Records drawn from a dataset
+ + + + +

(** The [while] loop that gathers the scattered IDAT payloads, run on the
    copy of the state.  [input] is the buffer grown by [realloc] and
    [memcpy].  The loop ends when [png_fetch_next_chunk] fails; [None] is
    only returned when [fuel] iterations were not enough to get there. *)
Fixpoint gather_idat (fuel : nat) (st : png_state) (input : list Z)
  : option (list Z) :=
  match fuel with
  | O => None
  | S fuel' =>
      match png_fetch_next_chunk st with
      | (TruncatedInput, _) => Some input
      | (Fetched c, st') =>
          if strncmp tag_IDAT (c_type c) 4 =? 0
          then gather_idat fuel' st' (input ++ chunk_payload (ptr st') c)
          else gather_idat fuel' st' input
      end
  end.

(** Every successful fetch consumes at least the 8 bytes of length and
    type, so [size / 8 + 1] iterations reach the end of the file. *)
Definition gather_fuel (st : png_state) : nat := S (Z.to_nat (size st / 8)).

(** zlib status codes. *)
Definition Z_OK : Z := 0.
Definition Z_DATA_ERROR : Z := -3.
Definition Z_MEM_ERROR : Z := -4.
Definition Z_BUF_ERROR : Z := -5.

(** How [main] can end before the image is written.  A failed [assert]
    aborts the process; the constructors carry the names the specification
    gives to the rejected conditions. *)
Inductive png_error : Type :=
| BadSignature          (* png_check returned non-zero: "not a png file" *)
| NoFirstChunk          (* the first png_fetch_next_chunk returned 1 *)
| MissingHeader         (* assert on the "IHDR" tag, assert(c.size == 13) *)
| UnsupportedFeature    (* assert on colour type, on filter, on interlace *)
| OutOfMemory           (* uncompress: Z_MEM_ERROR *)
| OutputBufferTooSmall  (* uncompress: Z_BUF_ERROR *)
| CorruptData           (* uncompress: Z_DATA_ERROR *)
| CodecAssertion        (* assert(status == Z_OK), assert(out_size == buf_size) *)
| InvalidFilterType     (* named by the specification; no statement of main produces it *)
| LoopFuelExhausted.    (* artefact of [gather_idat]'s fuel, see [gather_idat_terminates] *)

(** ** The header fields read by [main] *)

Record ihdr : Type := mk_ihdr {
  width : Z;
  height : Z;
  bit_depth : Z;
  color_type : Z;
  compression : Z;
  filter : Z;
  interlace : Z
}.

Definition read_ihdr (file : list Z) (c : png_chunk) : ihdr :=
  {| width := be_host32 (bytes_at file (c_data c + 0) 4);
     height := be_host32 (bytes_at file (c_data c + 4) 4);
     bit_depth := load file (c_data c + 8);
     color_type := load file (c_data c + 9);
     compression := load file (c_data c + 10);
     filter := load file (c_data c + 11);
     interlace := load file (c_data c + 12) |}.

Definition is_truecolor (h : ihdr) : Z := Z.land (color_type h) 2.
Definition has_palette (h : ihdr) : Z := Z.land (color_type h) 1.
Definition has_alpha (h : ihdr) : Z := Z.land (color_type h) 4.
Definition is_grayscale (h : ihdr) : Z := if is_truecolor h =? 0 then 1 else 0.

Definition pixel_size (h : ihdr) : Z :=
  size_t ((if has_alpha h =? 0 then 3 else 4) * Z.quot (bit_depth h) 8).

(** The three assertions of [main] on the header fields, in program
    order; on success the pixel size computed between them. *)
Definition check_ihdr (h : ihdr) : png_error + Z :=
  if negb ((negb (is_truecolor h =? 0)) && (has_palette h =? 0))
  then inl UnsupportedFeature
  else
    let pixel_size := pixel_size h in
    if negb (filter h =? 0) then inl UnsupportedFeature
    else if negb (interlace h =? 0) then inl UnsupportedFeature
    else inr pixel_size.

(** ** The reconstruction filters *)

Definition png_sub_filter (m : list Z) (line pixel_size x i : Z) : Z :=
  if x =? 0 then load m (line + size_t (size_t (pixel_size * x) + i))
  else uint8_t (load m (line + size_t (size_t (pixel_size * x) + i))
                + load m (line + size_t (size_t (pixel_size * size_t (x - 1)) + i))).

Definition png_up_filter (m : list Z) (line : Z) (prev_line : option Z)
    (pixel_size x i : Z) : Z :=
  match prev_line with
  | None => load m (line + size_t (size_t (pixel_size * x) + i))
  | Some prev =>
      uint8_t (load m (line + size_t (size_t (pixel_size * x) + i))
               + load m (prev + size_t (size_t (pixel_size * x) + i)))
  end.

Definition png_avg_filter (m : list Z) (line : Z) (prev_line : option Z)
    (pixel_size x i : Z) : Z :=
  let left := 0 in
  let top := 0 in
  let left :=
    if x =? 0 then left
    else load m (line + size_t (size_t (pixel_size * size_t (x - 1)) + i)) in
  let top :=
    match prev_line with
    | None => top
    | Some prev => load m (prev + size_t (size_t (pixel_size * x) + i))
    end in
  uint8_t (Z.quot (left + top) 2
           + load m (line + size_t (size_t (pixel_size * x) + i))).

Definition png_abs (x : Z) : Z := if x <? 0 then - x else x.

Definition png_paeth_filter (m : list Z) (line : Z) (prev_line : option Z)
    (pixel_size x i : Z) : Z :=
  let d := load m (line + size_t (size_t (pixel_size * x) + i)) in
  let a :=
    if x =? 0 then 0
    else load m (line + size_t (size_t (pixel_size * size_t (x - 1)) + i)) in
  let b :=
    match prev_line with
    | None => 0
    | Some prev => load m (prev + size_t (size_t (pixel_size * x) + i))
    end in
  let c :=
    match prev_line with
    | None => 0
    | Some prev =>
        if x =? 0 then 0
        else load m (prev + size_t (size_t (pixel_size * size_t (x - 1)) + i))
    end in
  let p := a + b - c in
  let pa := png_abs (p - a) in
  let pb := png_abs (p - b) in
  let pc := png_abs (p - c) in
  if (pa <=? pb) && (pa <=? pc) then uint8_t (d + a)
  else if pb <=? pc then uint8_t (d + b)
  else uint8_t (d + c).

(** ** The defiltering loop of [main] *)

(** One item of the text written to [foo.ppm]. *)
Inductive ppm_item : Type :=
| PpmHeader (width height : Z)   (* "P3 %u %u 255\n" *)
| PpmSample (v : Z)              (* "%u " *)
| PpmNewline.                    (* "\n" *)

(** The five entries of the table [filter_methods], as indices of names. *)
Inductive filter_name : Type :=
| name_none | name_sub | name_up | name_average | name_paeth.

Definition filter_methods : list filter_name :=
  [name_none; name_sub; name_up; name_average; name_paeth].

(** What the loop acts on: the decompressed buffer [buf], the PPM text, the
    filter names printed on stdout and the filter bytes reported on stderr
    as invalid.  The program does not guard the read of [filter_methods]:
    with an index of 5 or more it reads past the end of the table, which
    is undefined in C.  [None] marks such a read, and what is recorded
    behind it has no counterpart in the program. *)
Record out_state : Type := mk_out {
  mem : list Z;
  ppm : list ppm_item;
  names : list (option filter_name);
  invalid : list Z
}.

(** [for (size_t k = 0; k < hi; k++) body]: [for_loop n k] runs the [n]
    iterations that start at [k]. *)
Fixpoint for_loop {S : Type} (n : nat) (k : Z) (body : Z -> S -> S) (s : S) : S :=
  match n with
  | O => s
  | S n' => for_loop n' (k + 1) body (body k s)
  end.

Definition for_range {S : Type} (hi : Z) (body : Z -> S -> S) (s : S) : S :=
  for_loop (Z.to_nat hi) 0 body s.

+ + + + +

Directions for this task :: Your reply is to repeat, unchanged, the lines above running from the one with "height : Z;" up to and including the one with "Definition check_ihdr (h".

Response to the task ::
  height : Z;
  bit_depth : Z;
  color_type : Z;
  compression : Z;
  filter : Z;
  interlace : Z
}.

Definition read_ihdr (file : list Z) (c : png_chunk) : ihdr :=
  {| width := be_host32 (bytes_at file (c_data c + 0) 4);
     height := be_host32 (bytes_at file (c_data c + 4) 4);
     bit_depth := load file (c_data c + 8);
     color_type := load file (c_data c + 9);
     compression := load file (c_data c + 10);
     filter := load file (c_data c + 11);
     interlace := load file (c_data c + 12) |}.

Definition is_truecolor (h : ihdr) : Z := Z.land (color_type h) 2.
Definition has_palette (h : ihdr) : Z := Z.land (color_type h) 1.
Definition has_alpha (h : ihdr) : Z := Z.land (color_type h) 4.
Definition is_grayscale (h : ihdr) : Z := if is_truecolor h =? 0 then 1 else 0.

Definition pixel_size (h : ihdr) : Z :=
  size_t ((if has_alpha h =? 0 then 3 else 4) * Z.quot (bit_depth h) 8).

(** The three assertions of [main] on the header fields, in program
    order; on success the pixel size computed between them. *)
Definition check_ihdr (h : ihdr) : png_error + Z :=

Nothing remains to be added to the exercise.